‘Maybe it’s a sign of the times. In all likelihood, we’ll look back on the 2010s as the era of grey’
The choice of paint colours car makers currently offer is unspeakably dull. Porter reckons he knows why
Looking down my street is a strangely monochrome experience. There’s a grey car, a black car, a white car, a grey car, another grey car, another white car and on it goes until you get to our house with my wife’s car outside, which is white. But don’t worry, next week she’s getting her new car. Which is grey. I was going to say that, as a nation, we’re not very imaginative when it comes to choosing car colours. Not like we were in the 1970s, when every British car showroom exploded with a range of eye-strangling greens, browns and yellows, as if car makers drew their colour palettes from what comes out of the various holes in a baby.
But have people really lost their bravery and imagination? Or is it that we’re being denied the choice as car companies steer us towards a dreary palette of off-greys? The new Merc E63, for example, is available in two standard colours – black or white – and six optional metallics, two of which are silver. If you want something truly vibrant you’ll have to spend 900 quid to enter the up-spec ‘Designo’ range, which contains just three colours, one of which is bright red. The other two are white and grey.
> Click here for our drive of the Aston Martin DB11 V8
I’m not singling out Mercedes for being dreary, firstly because it does that uncommonly zingy and delightful blue you see around on C-classes, including Richard Meaden’s C63 Fast Fleet car, and secondly because this is the case with all car makers. Of the 11 colours available on a mid-range Jaguar XE, for example, seven are black, white, silver or grey. If you want normal metallic paint on your Audi R8, you have just four choices: silver, grey, black or a very dark green. Or, for no extra cost, you can have a pearl-effect finish. In grey. Then there’s BMW. Alongside a whole platter of the usual non-colours, it’ll do you an M4 in run-off-area blue, fake-blood red or chest-infection yellow, but if you’re ordering a 330i, the most exciting colour you’re allowed is an unremarkable red.

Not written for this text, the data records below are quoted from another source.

(** The shortest [s]: the least [k] that has a candidate. *)
Fixpoint shortest (fuel : nat) (x : number) (m e n k : Z) : Z * Z :=
  match fuel with
  | O => (scaledNum m e (n - k) / scaledDen e (n - k), n - k)
  | S fuel' =>
      match candidate x m e n k with
      | Some s => (s, n - k)
      | None => shortest fuel' x m e n (k + 1)
      end
  end.

Definition digitsOf (z : Z) : string := NilZero.string_of_uint (N.to_uint (Z.to_N z)).

Fixpoint zeros (n : nat) : string :=
  match n with
  | O => EmptyString
  | S n' => String "0" (zeros n')
  end.

(** Trailing ["0"] characters removed (of a string that does not consist
    of them only). *)
Fixpoint stripZeros (s : string) : string :=
  match s with
  | EmptyString => EmptyString
  | String c rest =>
      match stripZeros rest with
      | EmptyString => if Ascii.eqb c "0" then EmptyString else String c EmptyString
      | t => String c t
      end
  end.

Definition lengthZ (s : string) : Z := Z.of_nat (String.length s).

(** Steps 6 to 10 of Number::toString: the digits [ds] of [s] and the
    position [n] of the decimal point. *)
Definition layout (ds : string) (n : Z) : string :=
  let k := lengthZ ds in
  if (-5 <=? n) && (n <=? 21) then
    if k <=? n then ds +:+ zeros (Z.to_nat (n - k))
    else if 0 <? n then
      substring 0 (Z.to_nat n) ds +:+ "." +:+ substring (Z.to_nat n) (Z.to_nat (k - n)) ds
    else "0." +:+ zeros (Z.to_nat (- n)) +:+ ds
  else
    let e := n - 1 in
    let sign := if 0 <=? e then "+" else "-" in
    let mant := if Z.eqb k 1 then ds
                else substring 0 1 ds +:+ "." +:+ substring 1 (Z.to_nat (k - 1)) ds in
    mant +:+ "e" +:+ sign +:+ digitsOf (Z.abs e).

Definition finiteToString (m : positive) (e : Z) : string :=
  let x := S754_finite false m e in
  let n := decimalExp (Zpos m) e in
  let '(s, j) := shortest 17 x (Zpos m) e n 1 in
  let all := digitsOf s in
  layout (stripZeros all) (j + lengthZ all).

(** Number::toString(x, 10). *)
Definition toString (x : number) : string :=
  match canon x with
  | S754_nan => "NaN"
  | S754_zero _ => "0"
  | S754_infinity s => if s then "-Infinity" else "Infinity"
  | S754_finite s m e =>
      (if s then "-" else "") +:+ finiteToString m e
  end.

End Num.

Abbreviation number := Num.number.

(** ** Values

    Primitive values, and the two kinds of built-in object a record of the
    script holds as a property: a [Date] (its time value) and an array.
    The only array type the script declares is [string[]]; arrays hold
    primitive elements. *)
Inductive prim : Type :=
  | PUndefined
  | PNull
  | PBool (b : bool)
  | PNumber (n : number)
  | PString (s : string).

Inductive value : Type :=
  | VPrim (p : prim)
  | VDate (tv : number)
  | VArray (elems : list prim).

Coercion VPrim : prim >-> value.

Definition undefined : value := VPrim PUndefined.
Definition str (s : string) : value := VPrim (PString s).
Definition num (z : Z) : value := VPrim (PNumber (Num.ofZ z)).

(** The results of [typeof]. *)
Inductive typeTag : Type :=
  | TUndefined | TObject | TBoolean | TNumber | TString.

Global Instance typeTag_eq_dec : EqDecision typeTag.
Proof. solve_decision. Defined.

Definition typeof (v : value) : typeTag :=
  match v with
  | VPrim PUndefined => TUndefined
  | VPrim PNull => TObject
  | VPrim (PBool _) => TBoolean
  | VPrim (PNumber _) => TNumber
  | VPrim (PString _) => TString
  | VDate _ | VArray _ => TObject
  end.

(** [v === p] for a primitive [p]: no conversion; an object is never equal
    to a primitive. *)
Definition strictEq (v : value) (p : prim) : bool :=
  match v, p with
  | VPrim PUndefined, PUndefined => true
  | VPrim PNull, PNull => true
  | VPrim (PBool a), PBool b => Bool.eqb a b
  | VPrim (PNumber x), PNumber y => Num.eqb x y
  | VPrim (PString s), PString t => String.eqb s t
  | _, _ => false
  end.

(** ** Objects, the store and the trace

    The records and class instances handed to the dispatch functions live
    in a store and are passed by reference, as in the script.  What a run
    does to the outside is a trace: the lines given to [console.log] and
    the method invocations on class instances. *)
Definition loc : Type := positive.

Inductive className : Type := Car | Truck.

Global Instance className_eq_dec : EqDecision className.
Proof. solve_decision. Defined.

Inductive object : Type :=
  | OPlain (props : gmap string value)
  | OInstance (c : className).

Inductive event : Type :=
  | Log (line : string)
  | Invoke (recv : loc) (meth : string) (args : list value).

Record state : Type := mkState {
  heap : gmap loc object;
  trace : list event
}.

Inductive error : Type :=
  | TypeError
  | NoSuchObject (l : loc).

Inductive outcome (A : Type) : Type :=
  | Normal (a : A)
  | Throw (e : error).

Arguments Normal {A} a.
Arguments Throw {A} e.

(** Computations: state passing, with exceptions. *)
Definition M (A : Type) : Type := state → outcome A * state.

Global Instance M_ret : MRet M := λ A a σ, (Normal a, σ).

Global Instance M_bind : MBind M := λ A B f m σ,
  match m σ with
  | (Normal a, σ') => f a σ'
  | (Throw e, σ') => (Throw e, σ')
  end.

Definition throw {A : Type} (e : error) : M A := λ σ, (Throw e, σ).

(** The state with the events [evs] appended to its trace. *)
Definition emit (σ : state) (evs : list event) : state :=
  mkState (heap σ) (trace σ ++ evs).

Definition record (ev : event) : M unit := λ σ, (Normal (), emit σ [ev]).

(** [console.log(line)] *)
Definition console_log (line : string) : M unit := record (Log line).

Definition deref (l : loc) : M object := λ σ,
  match heap σ !! l with
  | Some o => (Normal o, σ)
  | None => (Throw (NoSuchObject l), σ)
  end.

(** [o.k] on the data properties: an absent property reads [undefined]. *)
Definition getProp (l : loc) (k : string) : M value :=
  o ← deref l;
  match o with
  | OPlain props => mret (default undefined (props !! k))
  | OInstance _ => mret undefined
  end.

(** [k in o] on the data properties. *)
Definition hasProp (k : string) (l : loc) : M bool :=
  o ← deref l;
  match o with
  | OPlain props => mret (bool_decide (is_Some (props !! k)))
  | OInstance _ => mret false
  end.

(** [o.k = v]: the one statement that changes a record.  No dispatch
    function uses it. *)
Definition setProp (l : loc) (k : string) (v : value) : M unit :=
  o ← deref l;
  match o with
  | OPlain props =>
      (λ σ, (Normal (), mkState (<[l := OPlain (<[k := v]> props)]> (heap σ)) (trace σ))) : M unit
  | OInstance _ => throw TypeError
  end.

(** [o instanceof C] *)
Definition instanceof (l : loc) (c : className) : M bool :=
  o ← deref l;
  match o with
  | OInstance c' => mret (bool_decide (c' = c))
  | OPlain _ => mret false
  end.

(** ** Strings *)

Fixpoint join (sep : string) (l : list string) : string :=
  match l with
  | [] => ""
  | [x] => x
  | x :: rest => x +:+ sep +:+ join sep rest
  end.

(** [s.split(sep)] for a string separator and no limit.  [skip] counts the
    characters of a separator just matched that are still to be passed
    over; [cur] is the piece being read, backwards. *)
Fixpoint splitFrom (sep : string) (skip : nat) (cur : string) (s : string) : list string :=
  match s with
  | EmptyString => [String.rev cur]
  | String c rest =>
      match skip with
      | S skip' => splitFrom sep skip' cur rest
      | O =>
          if String.prefix sep s
          then String.rev cur :: splitFrom sep (String.length sep - 1) "" rest
          else splitFrom sep O (String c cur) rest
      end
  end.

Definition split (s sep : string) : list string :=
  match sep with
  | EmptyString => (λ c, String c EmptyString) <$> list_ascii_of_string s
  | _ => splitFrom sep O "" s
  end.

(** The string without its first [n] characters. *)
Fixpoint dropString (n : nat) (s : string) : string :=
  match n, s with
  | S n', String _ rest => dropString n' rest
  | _, _ => s
  end.

(** ** Declared types

    [type Combinable = string | number], and the interfaces of the records;
    a record may carry more properties than its interface names. *)
Inductive Combinable : Type :=
  | Text (s : string)
  | Numeric (n : number).

Definition inject (c : Combinable) : value :=
  match c with
  | Text s => VPrim (PString s)
  | Numeric n => VPrim (PNumber n)
  end.

Definition Employee (props : gmap string value) : Prop :=
  (∃ s, props !! "name" = Some (VPrim (PString s))) ∧
  (∃ tv, props !! "startDate" = Some (VDate tv)).

Definition Admin (props : gmap string value) : Prop :=
  (∃ s, props !! "name" = Some (VPrim (PString s))) ∧
  (∃ l : list string, props !! "privileges" = Some (VArray (PString <$> l))).

Definition UnknownEmployee (props : gmap string value) : Prop :=
  Employee props ∨ Admin props.

Definition Animal (props : gmap string value) : Prop :=
  props !! "type" = Some (VPrim (PString "animal")) ∧
  (∃ n, props !! "runningSpeed" = Some (VPrim (PNumber n))).

Definition Bird (props : gmap string value) : Prop :=
  props !! "type" = Some (VPrim (PString "bird")) ∧
  (∃ n, props !! "flyingSpeed" = Some (VPrim (PNumber n))).

Definition Fauna (props : gmap string value) : Prop :=
  Animal props ∨ Bird props.

(** A call of one of the five dispatch functions. *)
Inductive call : Type :=
  | CallAdd (a b : value)
  | CallPrintEmployeeInformation (emp : loc)
  | CallOperateVehicle (vehichle : loc)
  | CallMoveFauna (fauna : loc)
  | CallAddCombinable (a b : value).

(** The arguments of a call have the types the function declares. *)
Definition wellTyped (σ : state) (c : call) : Prop :=
  match c with
  | CallAdd a b | CallAddCombinable a b =>
      (∃ x, a = inject x) ∧ (∃ y, b = inject y)
  | CallPrintEmployeeInformation emp =>
      ∃ props, heap σ !! emp = Some (OPlain props) ∧ UnknownEmployee props
  | CallOperateVehicle vehichle =>
      ∃ c, heap σ !! vehichle = Some (OInstance c)
  | CallMoveFauna fauna =>
      ∃ props, heap σ !! fauna = Some (OPlain props) ∧ Fauna props
  end.

(** ** Observations on a run *)

(** The lines printed by a sequence of events. *)
Definition printed (evs : list event) : list string :=
  omap (λ ev, match ev with Log line => Some line | Invoke _ _ _ => None end) evs.

(** The method invocations of a sequence of events. *)
Definition invocations (evs : list event) : list (loc * string * list value) :=
  omap (λ ev, match ev with
              | Invoke recv meth args => Some (recv, meth, args)
              | Log _ => None
              end) evs.

(** The events a run from [σ] to [σ'] added. *)
Definition emitted (σ σ' : state) : list event :=
  drop (length (trace σ)) (trace σ').

(** A computation that reads the store, leaves it as it is, and appends to
    the trace events that do not depend on the trace so far. *)
Definition observer {A : Type} (m : M A) : Prop :=
  ∀ h, ∃ r out, ∀ tr, m (mkState h tr) = (r, mkState h (tr ++ out)).

(** Run twice in a row, a computation gives the same result and emits the
    same events, hence prints the same lines, both times. *)
Definition repeatable {A : Type} (m : M A) : Prop :=
  ∀ σ, (m σ).1 = (m (m σ).2).1 ∧
       emitted σ (m σ).2 = emitted (m σ).2 (m (m σ).2).2 ∧
       printed (emitted σ (m σ).2) = printed (emitted (m σ).2 (m (m σ).2).2).

(** ** Sample objects of the script *)
Definition ashutosh (now : number) : object :=
  OPlain {[ "name" := str "Ashutosh";
            "privileges" := VArray [PString "drop-tables"; PString "change-schema"];
            "startDate" := VDate now ]}.

(** The arguments of the second and third call of
    [printEmployeeInformation]. *)
Definition aditya : object :=
  OPlain {[ "name" := str "Aditya"; "privileges" := VArray [PString "restart-server"] ]}.

Definition randy (now : number) : object :=
  OPlain {[ "name" := str "Randy"; "startDate" := VDate now ]}.

Definition shelbyGT : object := OInstance Car.
Definition fordRaptor : object := OInstance Truck.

To get truly interesting paint choices you have to look to the pricey end of things. If you’re speccing an Aston Martin DB11, for example, you’re plunged into a technicolour world so vast Timothy Leary would get a headache. You want your V12 GT sprayed the colour of 1950s toothpaste? Always dreamt of marshalling 600 horsepower inside the skin tone of a Wilmslow gym instructor? Wish to develop a sudden craving for a can of Fanta every time you whip off the car cover? Not a problem, sir. It’s the same at McLaren where, thanks to the excellent time-vacuum of its new configurator, I discover the 720S can be built in a heady range of paints spanning everything from ‘The dog’s not well’ to ‘Uncle Peter’s fourth heart attack’.

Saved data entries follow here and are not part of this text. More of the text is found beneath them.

(** ** The Lambda's entry points *)

Record http_response : Type := mkResponse {
  statusCode : Z;
  headers : list (jsstring * jsstring);
  body : jsstring
}.

Record api_event : Type := mkEvent {
  httpMethod : jsstring;
  path : jsstring;
  queryStringParameters : option json;
  pathParameters : option json;
  event_body : option jsstring        (* event.body *)
}.

(** [v?.k]. *)
Definition optional_member (v : option json) (k : jsstring) : option json :=
  match v with
  | Some (JObj props) => lookup_prop k props
  | _ => None
  end.

(** [JSON.parse] as the code calls it: a SyntaxError on a text that is not
    JSON (the wording of the message is the engine's). *)
Definition JSON_parse_or_throw (text : jsstring) : outcome json :=
  match JSON_parse text with
  | Some v => Return v
  | None => Throw (mkError (lit "SyntaxError") (lit "Unexpected token in JSON"))
  end.

Definition download_headers : list (jsstring * jsstring) :=
  [(lit "Content-Type", lit "application/json");
   (lit "Access-Control-Allow-Origin", lit "*")].

Definition api_headers : list (jsstring * jsstring) :=
  [(lit "Content-Type", lit "application/json");
   (lit "Access-Control-Allow-Origin", lit "*");
   (lit "Access-Control-Allow-Methods", lit "GET, POST, OPTIONS");
   (lit "Access-Control-Allow-Headers", lit "Content-Type, Authorization");
   (lit "X-Content-Type-Options", lit "nosniff");
   (lit "X-Frame-Options", lit "DENY")].

Definition handleS3Download (event : api_event) : M http_response :=
  try_catch
    (let key := optional_member (pathParameters event) (lit "key") in
     if truthy key then
       response <- s3_get (lit "results/" ++ to_string key) ;;
       resultData <- lift (JSON_parse_or_throw response) ;;
       data <- lift (get_member resultData (lit "data")) ;;
       operation <- lift (get_member resultData (lit "operation")) ;;
       generatedAt <- lift (get_member resultData (lit "generatedAt")) ;;
       recordCount <- lift (get_member resultData (lit "recordCount")) ;;
       ret (mkResponse 200 download_headers
              (JSON_stringify (JObj (js_object
                 [(lit "success", Some (JBool true));
                  (lit "data", data);
                  (lit "metadata", Some (JObj (js_object
                     [(lit "operation", operation);
                      (lit "generatedAt", generatedAt);
                      (lit "recordCount", recordCount);
                      (lit "source", Some (JStr (lit "s3")))])))]))))
     else throw (new_Error (lit "Download key is required")))
    (fun error =>
       ret (mkResponse 404 download_headers
              (JSON_stringify (JObj (js_object
                 [(lit "success", Some (JBool false));
                  (lit "error", Some (JStr (lit "Result not found or expired")));
                  (lit "message", Some (JStr (err_message error)))]))))).

Definition getServiceHealth : M json :=
  try_catch
    (healthCheck <- pool_query HealthCheck ;;
     timestamp <- new_Date_toISOString ;;
     database_timestamp <-
       match rows healthCheck with
       | None => throw (cannot_read (lit "undefined") (lit "0"))
       | Some [] => throw (cannot_read (lit "undefined") (lit "timestamp"))
       | Some (row :: _) => lift (get_member row (lit "timestamp"))
       end ;;
     ret (JObj (js_object
       [(lit "status", Some (JStr (lit "healthy")));
        (lit "database", Some (JStr (lit "connected")));
        (lit "timestamp", Some (JStr timestamp));
        (lit "details", Some (JObj (js_object
           [(lit "database_timestamp", database_timestamp);
            (lit "service", Some (JStr (lit "Advanced Analytics Service")));
            (lit "version", Some (JStr (lit "1.0.0")))])))])))
    (fun error =>
       timestamp <- new_Date_toISOString ;;
       ret (JObj (js_object
         [(lit "status", Some (JStr (lit "unhealthy")));
          (lit "database", Some (JStr (lit "disconnected")));
          (lit "timestamp", Some (JStr timestamp));
          (lit "error", Some (JStr (err_message error)))]))).

Definition method_is (event : api_event) (name : string) : bool :=
  bool_decide (httpMethod event = lit name).

Section Handlers.
Variable cfg : config.

Definition handleApiGatewayEvent (event : api_event) : M http_response :=
  if method_is event "OPTIONS" then ret (mkResponse 200 api_headers [])
  else if method_is event "GET" && includes (path event) (lit "/download/")
  then handleS3Download event
  else
    try_catch
      (if method_is event "GET" && includes (path event) (lit "/health") then
         result <- getServiceHealth ;;
         ret (mkResponse 200 api_headers (JSON_stringify result))
       else if method_is event "POST" && includes (path event) (lit "/analytics") then
         requestBody <-
           lift (JSON_parse_or_throw
                   (match event_body event with
                    | Some (c :: t) => c :: t
                    | _ => lit "{}"
                    end)) ;;
         operation <- lift (get_member requestBody (lit "operation")) ;;
         parameters <- lift (get_member requestBody (lit "parameters")) ;;
         result <- executeAnalyticsOperation cfg operation parameters ;;
         ret (mkResponse 200 api_headers (JSON_stringify result))
       else if method_is event "GET" && includes (path event) (lit "/analytics") then
         let operation := optional_member (queryStringParameters event) (lit "operation") in
         let raw := optional_member (queryStringParameters event) (lit "parameters") in
         parameters <-
           (if truthy raw then lift (JSON_parse_or_throw (to_string raw))
            else ret (JObj [])) ;;
         result <- executeAnalyticsOperation cfg operation (Some parameters) ;;
         ret (mkResponse 200 api_headers (JSON_stringify result))
       else
         ret (mkResponse 404 api_headers
                (JSON_stringify (JObj (js_object
                   [(lit "success", Some (JBool false));
                    (lit "error", Some (JStr (lit "Endpoint not found")));
                    (lit "availableEndpoints", Some (JArr
                       [JStr (lit "GET /health");
                        JStr (lit "POST /analytics");
                        JStr (lit "GET /analytics?operation=<operation>&parameters=<json>");
                        JStr (lit "GET /download/{key}")]))])))))
      (fun error =>
         ret (mkResponse 400 api_headers
                (JSON_stringify (JObj (js_object
                   [(lit "success", Some (JBool false));
                    (lit "error", Some (JStr (err_message error)));
                    (lit "type", Some (JStr (lit "API_ERROR")))]))))).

This is more like it, I found myself thinking as I worked on my seventh new spec for the mythical McLaren I will not order. And then, in a standard online game I play over and over again, I shifted from simply trying to push the boundaries of taste and expense and started designing the spec I’d actually want to drive. Now, the 720S is a supercar. It’s never going to move discreetly and silently down the high street. People look at supercars. You may as well give them good reason to stare by ordering one the colour of a trippy Tellytubby. And yet… every time I do the online design for the car I’d actually order, I find myself erring towards those subtle silvers and tasteful greys.
Everyone’s painting their living rooms muted, flat Farrow & Ball colours like Mouse’s Despair and Badger’s Ballbag, and the same is true of cars. I’d love to say that my new Aston DB11 is turning up next week and it’s the colour of a particularly terrible sneeze, but that probably wouldn’t be true, even if I had 155 grand to spare. Nor is my imaginary McLaren 720S about to enliven the neighbourhood with its sports exhaust and panels the colour of a baboon’s bum. I’d love to, but I have to wonder if I could summon up the guts.
Maybe that’s why the average car is silver, white or grey. Car companies are giving us what we actually want, rather than what we wish we were brave enough to order. Which is a shame because I really, really lust after a DB11. I’d love to buy a 720S too. And, in the unlikely event this ever happens, perhaps I need to be bold on the spec. If nothing else, I think I owe it to my street.